ACTIVITY: Lines in the listing below that include the word "acct" need to be copied.

==========

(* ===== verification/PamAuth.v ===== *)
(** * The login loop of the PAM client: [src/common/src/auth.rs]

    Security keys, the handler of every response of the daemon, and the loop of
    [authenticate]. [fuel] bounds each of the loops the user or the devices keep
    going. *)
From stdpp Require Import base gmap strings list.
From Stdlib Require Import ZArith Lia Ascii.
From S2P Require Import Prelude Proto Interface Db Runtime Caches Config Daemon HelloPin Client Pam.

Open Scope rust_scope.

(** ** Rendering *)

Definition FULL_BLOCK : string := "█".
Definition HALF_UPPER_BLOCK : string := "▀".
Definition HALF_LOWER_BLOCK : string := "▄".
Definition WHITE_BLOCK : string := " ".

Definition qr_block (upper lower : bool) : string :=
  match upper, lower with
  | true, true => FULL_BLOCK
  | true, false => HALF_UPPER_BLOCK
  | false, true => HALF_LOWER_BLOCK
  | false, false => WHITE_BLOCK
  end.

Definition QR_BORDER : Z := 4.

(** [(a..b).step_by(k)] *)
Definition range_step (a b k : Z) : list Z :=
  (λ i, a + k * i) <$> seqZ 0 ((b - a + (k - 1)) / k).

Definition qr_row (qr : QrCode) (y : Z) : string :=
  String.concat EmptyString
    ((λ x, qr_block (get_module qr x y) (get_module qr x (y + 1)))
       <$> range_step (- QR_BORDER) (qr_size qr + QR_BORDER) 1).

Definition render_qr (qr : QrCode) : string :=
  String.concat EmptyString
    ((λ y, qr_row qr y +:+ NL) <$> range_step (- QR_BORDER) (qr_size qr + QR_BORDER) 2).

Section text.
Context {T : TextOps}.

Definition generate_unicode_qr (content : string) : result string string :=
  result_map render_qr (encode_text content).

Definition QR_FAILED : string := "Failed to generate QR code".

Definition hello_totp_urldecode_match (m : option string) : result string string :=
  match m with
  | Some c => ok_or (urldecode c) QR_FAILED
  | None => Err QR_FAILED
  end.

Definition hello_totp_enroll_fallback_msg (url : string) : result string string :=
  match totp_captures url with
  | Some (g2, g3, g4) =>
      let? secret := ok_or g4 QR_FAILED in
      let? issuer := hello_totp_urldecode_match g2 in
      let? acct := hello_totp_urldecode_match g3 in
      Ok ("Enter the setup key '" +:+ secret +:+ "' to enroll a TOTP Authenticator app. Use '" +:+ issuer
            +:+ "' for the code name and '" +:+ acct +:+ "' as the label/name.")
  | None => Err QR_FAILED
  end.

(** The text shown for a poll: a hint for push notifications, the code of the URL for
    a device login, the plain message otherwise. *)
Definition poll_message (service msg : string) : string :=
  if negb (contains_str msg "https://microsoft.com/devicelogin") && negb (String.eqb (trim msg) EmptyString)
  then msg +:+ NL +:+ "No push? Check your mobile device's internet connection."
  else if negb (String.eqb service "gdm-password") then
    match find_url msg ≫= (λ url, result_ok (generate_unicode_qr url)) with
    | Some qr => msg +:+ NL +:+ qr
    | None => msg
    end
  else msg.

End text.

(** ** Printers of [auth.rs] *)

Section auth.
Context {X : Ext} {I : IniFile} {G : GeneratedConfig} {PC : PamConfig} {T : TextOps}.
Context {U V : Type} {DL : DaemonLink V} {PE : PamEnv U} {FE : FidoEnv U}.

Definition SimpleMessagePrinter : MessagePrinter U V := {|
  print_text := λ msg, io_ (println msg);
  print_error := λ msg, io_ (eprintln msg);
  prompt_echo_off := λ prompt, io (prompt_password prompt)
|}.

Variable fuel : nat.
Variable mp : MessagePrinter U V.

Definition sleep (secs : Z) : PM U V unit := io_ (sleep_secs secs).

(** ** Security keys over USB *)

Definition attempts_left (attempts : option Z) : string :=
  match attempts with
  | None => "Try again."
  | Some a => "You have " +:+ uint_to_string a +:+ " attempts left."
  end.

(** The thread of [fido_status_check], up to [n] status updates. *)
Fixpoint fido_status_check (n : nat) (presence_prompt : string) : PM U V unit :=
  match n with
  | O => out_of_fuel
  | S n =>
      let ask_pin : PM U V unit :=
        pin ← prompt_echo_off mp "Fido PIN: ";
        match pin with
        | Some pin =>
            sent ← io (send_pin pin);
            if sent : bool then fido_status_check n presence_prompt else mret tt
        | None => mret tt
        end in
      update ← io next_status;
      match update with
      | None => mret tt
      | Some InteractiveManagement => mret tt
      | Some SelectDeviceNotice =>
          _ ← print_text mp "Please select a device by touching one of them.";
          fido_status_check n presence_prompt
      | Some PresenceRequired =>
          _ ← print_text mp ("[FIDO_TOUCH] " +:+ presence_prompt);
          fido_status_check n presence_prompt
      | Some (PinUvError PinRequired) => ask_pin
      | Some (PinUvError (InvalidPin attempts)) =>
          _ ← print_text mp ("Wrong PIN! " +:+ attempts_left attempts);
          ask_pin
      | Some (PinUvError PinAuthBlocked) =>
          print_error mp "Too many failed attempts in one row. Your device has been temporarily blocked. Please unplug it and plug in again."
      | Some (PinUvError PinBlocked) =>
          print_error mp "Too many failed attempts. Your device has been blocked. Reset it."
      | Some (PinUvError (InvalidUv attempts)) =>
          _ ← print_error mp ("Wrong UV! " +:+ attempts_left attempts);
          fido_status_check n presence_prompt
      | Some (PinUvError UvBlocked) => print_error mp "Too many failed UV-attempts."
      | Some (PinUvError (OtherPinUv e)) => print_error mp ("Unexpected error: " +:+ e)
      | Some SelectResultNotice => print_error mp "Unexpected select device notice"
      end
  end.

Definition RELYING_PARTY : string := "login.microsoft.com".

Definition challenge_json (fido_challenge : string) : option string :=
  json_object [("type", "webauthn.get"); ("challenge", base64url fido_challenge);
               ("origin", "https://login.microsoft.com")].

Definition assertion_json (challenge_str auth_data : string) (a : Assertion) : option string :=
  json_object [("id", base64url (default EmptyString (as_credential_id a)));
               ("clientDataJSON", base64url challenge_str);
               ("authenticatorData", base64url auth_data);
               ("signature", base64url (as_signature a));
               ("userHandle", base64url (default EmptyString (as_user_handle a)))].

==========

FINAL ANSWER:
      let? acct := hello_totp_urldecode_match g3 in
            +:+ "' for the code name and '" +:+ acct +:+ "' as the label/name.")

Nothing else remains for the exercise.